Tal vez esta sea la semana en la que todos nos volvemos un poco locos: comprar, comer, brindar, mandar mensajes, vídeos ridículos, felicitar la Navidad casi por inercia. Yo la observo desde cierta distancia. La Navidad es esa época que te martillea el cosquilleo de la tristeza. Haces lo que puedes, le pones una sonrisa, pero cuesta.
Y, sin embargo, por dentro pasa algo distinto. Hay una calma. No sé si es porque voy a ponerle distancia al día a día, porque me espera la ciudad más maravillosa del mundo (vamos, una de ellas, que tampoco se trata de un concurso de belleza gestionado por Donald Trump), o simplemente el lugar en el que estoy ahora mismo conmigo. Después de un año intenso, con jornadas maratonianas, con tensiones, con alegrías y con mucho, mucho, mucho trabajo, esta Navidad que llega casi se me presenta como un refugio. Un sofá blandito con una manta de lana merino, un té y una chimenea.

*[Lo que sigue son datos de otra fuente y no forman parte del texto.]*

Lemma Descendants_accounted gl P roots st st' :
  callback gl -> tolerates gl P -> (forall c, P c -> P (toCidV1 c)) -> Descendants gl roots st = (None, st') ->
  forall x, x ∈ gcs st' -> x ∈ gcs st \/ accounted P st' x.
Proof.
  intros G T V. revert st. induction roots as [|r roots IH]; intros st D; simpl in D; [simplify_eq; by left|].
  destruct (Walk _ _ _ _) as [[e|] st1] eqn:W; [discriminate|]. pose proof (Descendants_respects grows _ _ _ _ _ G D) as Gr.
  intros x [Hx|Hx]%(IH _ D); [|by right]. apply Walk_calls in W as (t & C & _ & Co). destruct (Co eq_refl) as (_ & Co' & _).
  pose proof (calls_visited _ _ _ _ (verifyGetLinks_good _ (callback_good _ G)) C) as Vi.
  apply (vs_only _ _ _ Vi) in Hx as [Hx|(c & Hc & ->)]; [by left|right]. destruct (Co' c Hc) as [ls Hl].
  apply (accounted_grows P st1); [done|]. clear -C Hl G T V. induction C as [s|s c' b s1 t s2 Hv C IH|s c' r s1 t s2 L C IH]; [set_solver|..];
    apply elem_of_cons in Hl as [E|Hl]; [done|auto| |auto]. injection E as <- <-.
  apply (accounted_grows P s1); [exact (calls_respect grows _ _ _ _ G C)|]. unfold verifyGetLinks in L. destruct (ValidateCid c); [done|].
  apply T in L as [L|[L1 L2]]; [left; auto|right; eauto].
Qed.

(** A phase of the marking either stops with an error, or accounts for what it marks. *)
Lemma mark_phase_accounted gl P roots st st' :
  callback gl -> tolerates gl P -> (forall c, P c -> P (toCidV1 c)) -> mark_phase gl roots st = (true, st') ->
  errors st' = true /\ walk_stopped (output st') \/
  Descendants gl roots st = (None, st') /\ forall x, x ∈ gcs st' -> x ∈ gcs st \/ accounted P st' x.
Proof.
  intros G T V E. unfold mark_phase in E. destruct (Descendants gl roots st) as [[e|] s1] eqn:D.
  - left. apply send_output in E as [-> ->]. split; [done|]. exists e. apply elem_of_app. right. by left.
  - right. simplify_eq. split; [done|]. by eapply Descendants_accounted.
Qed.

Lemma accounted_err (P : cid -> Prop) s p : (P (toCidV1 p) -> False) -> accounted P s (toCidV1 p) -> errors s = true /\ reported (output s) p.
Proof.
  intros N [A|(E & c & Ec & q & e & Q1 & Q2 & Q3)]; [by destruct N|]. split; [done|]. exists q, e. split_and!; [by rewrite Ec|done..].
Qed.

(** The errors that stand in the way of deleting, at the end of the marking. *)
Definition noted (s : mark) (p : cid) : Prop := errors s = true /\ (reported (output s) p \/ walk_stopped (output s)).

Lemma noted_grows s s' p : grows s s' -> noted s p -> noted s' p.
Proof.
  intros [A B] [E [(q & e & Q1 & Q2 & Q3)|[e Q]]]; (split; [auto|]); [left; exists q, e|right; exists e]; auto.
Qed.

(** Every unreadable node is noted by a marking that goes through its phases. *)
Lemma phases_note be rkeys dkeys ikeys st st1 st2 st3 st4 p :
  RecursiveKeys = Ok rkeys -> DirectKeys = Ok dkeys -> InternalPins = Ok ikeys -> gcs st = ∅ ->
  mark_phase getLinks rkeys st = (true, st1) -> mark_phase bestEffortGetLinks be st1 = (true, st2) ->
  st3 = Mark (list_to_set (toCidV1 <$> dkeys) ∪ gcs st2) (errors st2) (output st2) (ticks st2) ->
  mark_phase getLinks ikeys st3 = (true, st4) -> unreadable be p -> noted st4 p.
Proof.
  intros Er Ed Ei G0 M1 M2 A M3 (e & He & Hp).
  pose proof (mark_phase_respects grows _ _ _ _ _ (or_introl eq_refl) M3) as G3.
  pose proof (mark_phase_respects grows _ _ _ _ _ (or_intror eq_refl) M2) as G2.
  assert (G24 : grows st2 st4) by (etrans; [|exact G3]; subst st3; apply mk_mark).
  assert (G14 : grows st1 st4) by (by etrans).
  apply (mark_phase_accounted _ fetched) in M1 as [[W1 W2]|[D1 A1]];
    [apply (noted_grows st1); [done|by split; [|right]]| |by left|apply getLinks_tolerates|intros ?; apply fetched_v1].
  apply (mark_phase_accounted _ fetched_or_absent) in M2 as [[W1 W2]|[D2 A2]];
    [apply (noted_grows st2); [done|by split; [|right]]| |by right|apply bestEffortGetLinks_tolerates|intros ?; apply fetched_or_absent_v1].
  apply (mark_phase_accounted _ fetched) in M3 as [[W1 W2]|[D3 A3]];
    [by split; [|right]| |by left|apply getLinks_tolerates|intros ?; apply fetched_v1].
  assert (N : ~ fetched (toCidV1 p)) by (rewrite fetched_v1; intros [ls X]; congruence).
  apply (Descendants_spec _ (fun _ => False) rkeys ∅) in D1 as (_ & _ & _ & C1); [|apply getLinks_good|done|done].
  destruct C1 as [C1 K1]; [done|intros x d; rewrite G0; set_solver|].
  apply (Descendants_spec _ (fun _ => False) be ∅) in D2 as (_ & _ & R2 & C2); [|apply bestEffortGetLinks_good|done|done].
  destruct (C2 eq_refl C1) as [C2' K2].
  apply (Descendants_spec _ (direct dkeys) ikeys (list_to_set (toCidV1 <$> dkeys))) in D3 as (_ & _ & _ & C3);
    [|apply getLinks_good|done|by intros c Hc; subst st3; unfold direct in Hc; set_solver].
  destruct C3 as [C3 K3]; [done|intros x d Hx HX Hd; subst st3; specialize (C2' x d); set_solver|].
  assert (In1 : toCidV1 p ∈ gcs st1 -> noted st4 p).
  { intros [Hx|Hx%(accounted_err _ _ _ N)]%A1; [rewrite G0 in Hx; set_solver|]. apply (noted_grows st1); [done|]. split; [|left]; tauto. }
  destruct Hp as [(rk & Er' & Hr)|[[Hn Hb]|(dk & ik & Ed' & Ei' & Hi & Hd & Hbe)]].
  - apply In1. assert (rk = rkeys) as -> by congruence. by apply (closed_reach _ _ _ _ _ C1 K1) in Hr; [|set_solver].
  - apply (closed_reach _ _ _ _ _ C2' K2) in Hb; [|set_solver]. apply A2 in Hb as [Hx|Hx]; [by apply In1|].
    apply accounted_err in Hx; [|rewrite fetched_or_absent_v1; intros X; by rewrite (X e) in Hn].
    apply (noted_grows st2); [done|]. split; [|left]; tauto.
  - assert (dk = dkeys) as -> by congruence. assert (ik = ikeys) as -> by congruence.
    apply (closed_reach _ _ _ _ _ C3 K3) in Hi; [|intros c'; unfold direct; set_solver].
    apply A3 in Hi as [Hx|Hx%(accounted_err _ _ _ N)]; [|split; [|left]; tauto].
    subst st3. cbn [gcs] in Hx. apply elem_of_union in Hx as [Hx|[Hx|(q & Eq & Hq)]%R2]; [|by apply In1|by destruct (Hbe q)].
    destruct Hd. unfold direct. by apply elem_of_list_to_set in Hx.
Qed.

Lemma mark_phase_stops gl roots st st' : good_links gl -> mark_phase gl roots st = (false, st') -> ticks st <> [].
Proof.
  intros G E T. unfold mark_phase in E. destruct (Descendants _ _ _) as [[e|] s1] eqn:D; [|done].
  apply Descendants_quiet in D as [D _]; [|done]. apply send_state in E as (_ & _ & E). destruct E; [by apply D|done].
Qed.

(** How the marking can end. *)
Lemma ColoredSet_outcome be st r st' : ColoredSet be st = (r, st') -> gcs st = ∅ ->
  r = inl (OtherError ctx_Err) /\ ticks st <> [] \/
  (exists e, listing_error = Some e /\ r = inl (OtherError e)) \/
  listing_error = None /\ r = (if errors st' then inl ErrCannotFetchAllLinks else inr (gcs st')) /\
  forall p, unreadable be p -> noted st' p.
Proof.
  unfold ColoredSet, listing_error. intros E G0. destruct RecursiveKeys as [rkeys|e] eqn:Er; [|simplify_eq; eauto].
  destruct (mark_phase getLinks rkeys st) as [b1 st1] eqn:M1.
  destruct b1; simpl in E; [|left; simplify_eq; split; [done|by apply mark_phase_stops in M1; [|apply getLinks_good]]].
  destruct (mark_phase bestEffortGetLinks be st1) as [b2 st2] eqn:M2. destruct b2; simpl in E.
  2: { left. simplify_eq. split; [done|]. intros T. apply mark_phase_stops in M2; [|apply bestEffortGetLinks_good].
       apply M2. by apply mark_phase_ticks in M1; [|apply getLinks_good|]. }
  destruct DirectKeys as [dkeys|e] eqn:Ed; [|simplify_eq; eauto].
  destruct InternalPins as [ikeys|e] eqn:Ei; [|simplify_eq; eauto].
  rewrite add_direct_gcs in E. destruct (mark_phase getLinks ikeys _) as [b3 st4] eqn:M3. destruct b3; simpl in E.
  2: { left. simplify_eq. split; [done|]. intros T. apply mark_phase_stops in M3; [|apply getLinks_good]. apply M3. simpl.
       apply mark_phase_ticks in M1; [|apply getLinks_good|done]. by apply mark_phase_ticks in M2; [|apply bestEffortGetLinks_good|]. }
  right. right. assert (st4 = st') as <- by (by destruct (errors st4); simplify_eq). split; [done|]. split; [by destruct (errors st4); simplify_eq|].
  intros p. by eapply phases_note.
Qed.

(** *** The sweep *)

Lemma sweep_keeps set keys errs removed st bs errs' removed' st' bs' h :
  sweep set keys errs removed st bs = (errs', removed', st', bs') ->
  Forall (fun k => k = raw_cid k) keys -> NewCidV1 Raw h ∈ set ->
  bs_has bs' h = bs_has bs h.
Proof.
  intros E Hk Hh. revert errs removed st bs E.
  induction keys as [|k keys IH]; intros errs removed st bs E; simpl in E;
    destruct (poll st) as [[] st1]; simplify_eq; try done;
    destruct (poll st1) as [[] st2]; simplify_eq; try done.
  apply Forall_cons in Hk as [Hk Hks]. case_decide as Hd; [by eapply IH|].
  destruct (DeleteBlock bs k) as [err bs1] eqn:D.
  assert (E1 : bs_has bs1 h = bs_has bs h).
  { pose proof (DeleteBlock_other bs k h) as O. rewrite D in O. apply O.
    intros ->. by rewrite Hk in Hd. }
  rewrite <- E1. destruct err as [err|]; destruct (send _ _) as [[] st3]; simplify_eq; try done;
    by eapply IH.
Qed.

Lemma send_quiet r st : ticks st = [] ->
  send r st = (true, Mark (gcs st) (errors st) (output st ++ [r]) []).
Proof. intros E. unfold send, poll. rewrite E. by destruct st; simplify_eq/=. Qed.

Lemma poll_quiet st : ticks st = [] -> poll st = (false, st).
Proof. intros E. unfold poll. by rewrite E. Qed.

Siento gratitud. Y una paz extraña. Como si la vida, después de sacudirme fuerte, me hubiera dejado sentarme un momento a respirar. Quizá la Navidad sea solo eso: seguir aquí, recordar a los de allá y cuidar a los que tenemos cerca. Este año, por primera vez, no lo siento como un decorado, sino como algo verdadero.